● **TASK**:
Below are the records; give again exactly the line with "match file with", the line with "str_int n +:+", and each line that lies between them, and nothing besides.

Stored data entries
%%

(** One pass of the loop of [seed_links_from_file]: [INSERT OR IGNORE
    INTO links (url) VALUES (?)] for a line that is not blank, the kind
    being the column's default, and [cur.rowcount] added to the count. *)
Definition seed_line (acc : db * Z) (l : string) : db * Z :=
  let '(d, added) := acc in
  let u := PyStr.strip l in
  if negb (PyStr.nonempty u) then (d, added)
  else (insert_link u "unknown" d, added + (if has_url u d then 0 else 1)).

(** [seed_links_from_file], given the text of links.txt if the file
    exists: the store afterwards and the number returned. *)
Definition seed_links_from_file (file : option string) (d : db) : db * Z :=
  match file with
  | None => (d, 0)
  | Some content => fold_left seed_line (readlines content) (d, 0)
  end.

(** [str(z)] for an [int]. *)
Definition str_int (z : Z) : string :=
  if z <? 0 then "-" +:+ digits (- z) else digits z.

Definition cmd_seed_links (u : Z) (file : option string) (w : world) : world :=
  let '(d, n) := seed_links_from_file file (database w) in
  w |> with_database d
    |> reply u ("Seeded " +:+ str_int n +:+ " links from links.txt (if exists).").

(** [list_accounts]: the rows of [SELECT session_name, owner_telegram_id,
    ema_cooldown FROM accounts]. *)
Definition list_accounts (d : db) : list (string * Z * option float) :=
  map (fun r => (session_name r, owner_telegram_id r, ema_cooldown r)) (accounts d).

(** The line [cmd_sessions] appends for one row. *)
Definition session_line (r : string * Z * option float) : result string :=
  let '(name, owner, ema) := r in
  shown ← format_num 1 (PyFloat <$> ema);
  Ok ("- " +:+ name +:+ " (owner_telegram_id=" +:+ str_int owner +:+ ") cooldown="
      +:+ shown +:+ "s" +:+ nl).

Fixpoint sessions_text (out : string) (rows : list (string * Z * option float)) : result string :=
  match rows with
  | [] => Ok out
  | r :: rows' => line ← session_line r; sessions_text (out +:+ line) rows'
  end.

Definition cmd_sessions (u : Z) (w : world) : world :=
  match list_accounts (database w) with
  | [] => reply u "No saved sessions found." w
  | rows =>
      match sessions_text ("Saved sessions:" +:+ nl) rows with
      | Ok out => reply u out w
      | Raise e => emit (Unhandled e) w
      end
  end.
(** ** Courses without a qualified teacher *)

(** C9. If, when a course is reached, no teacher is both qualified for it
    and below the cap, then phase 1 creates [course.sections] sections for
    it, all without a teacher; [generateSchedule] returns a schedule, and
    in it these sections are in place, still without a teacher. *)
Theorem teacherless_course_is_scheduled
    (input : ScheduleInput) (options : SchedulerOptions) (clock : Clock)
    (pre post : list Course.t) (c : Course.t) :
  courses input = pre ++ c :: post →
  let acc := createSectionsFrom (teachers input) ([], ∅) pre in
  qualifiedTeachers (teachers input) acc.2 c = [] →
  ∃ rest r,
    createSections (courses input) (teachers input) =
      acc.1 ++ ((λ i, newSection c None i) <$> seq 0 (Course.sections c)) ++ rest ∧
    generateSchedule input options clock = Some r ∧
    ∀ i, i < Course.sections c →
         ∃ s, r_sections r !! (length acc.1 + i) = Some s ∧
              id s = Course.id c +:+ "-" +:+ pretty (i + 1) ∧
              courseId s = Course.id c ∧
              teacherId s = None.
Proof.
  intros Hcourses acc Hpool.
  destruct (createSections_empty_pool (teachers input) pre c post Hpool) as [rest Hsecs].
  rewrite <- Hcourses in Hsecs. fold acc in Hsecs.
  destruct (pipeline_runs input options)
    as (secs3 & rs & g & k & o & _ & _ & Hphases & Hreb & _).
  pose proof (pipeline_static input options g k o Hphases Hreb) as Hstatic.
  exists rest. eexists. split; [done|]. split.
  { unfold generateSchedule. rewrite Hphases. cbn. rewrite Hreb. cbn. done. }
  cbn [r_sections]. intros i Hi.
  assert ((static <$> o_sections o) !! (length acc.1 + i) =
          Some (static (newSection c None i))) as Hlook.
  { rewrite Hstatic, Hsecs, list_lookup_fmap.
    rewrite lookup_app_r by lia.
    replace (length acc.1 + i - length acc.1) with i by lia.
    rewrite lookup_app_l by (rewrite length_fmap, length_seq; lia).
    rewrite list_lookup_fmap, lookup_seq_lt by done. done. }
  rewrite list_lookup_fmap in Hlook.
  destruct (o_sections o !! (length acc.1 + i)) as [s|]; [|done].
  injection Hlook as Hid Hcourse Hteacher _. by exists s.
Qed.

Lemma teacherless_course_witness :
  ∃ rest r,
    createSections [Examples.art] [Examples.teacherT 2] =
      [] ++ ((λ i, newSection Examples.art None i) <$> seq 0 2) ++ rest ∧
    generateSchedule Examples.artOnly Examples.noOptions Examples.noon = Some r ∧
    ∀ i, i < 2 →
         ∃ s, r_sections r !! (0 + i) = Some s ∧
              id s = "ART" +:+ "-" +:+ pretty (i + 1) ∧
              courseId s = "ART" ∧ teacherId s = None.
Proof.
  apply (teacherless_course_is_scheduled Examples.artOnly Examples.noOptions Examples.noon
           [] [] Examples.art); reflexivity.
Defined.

%%

● **ANSWER FOR THE TASK**:
  match file with
  | None => (d, 0)
  | Some content => fold_left seed_line (readlines content) (d, 0)
  end.

(** [str(z)] for an [int]. *)
Definition str_int (z : Z) : string :=
  if z <? 0 then "-" +:+ digits (- z) else digits z.

Definition cmd_seed_links (u : Z) (file : option string) (w : world) : world :=
  let '(d, n) := seed_links_from_file file (database w) in
  w |> with_database d
    |> reply u ("Seeded " +:+ str_int n +:+ " links from links.txt (if exists).").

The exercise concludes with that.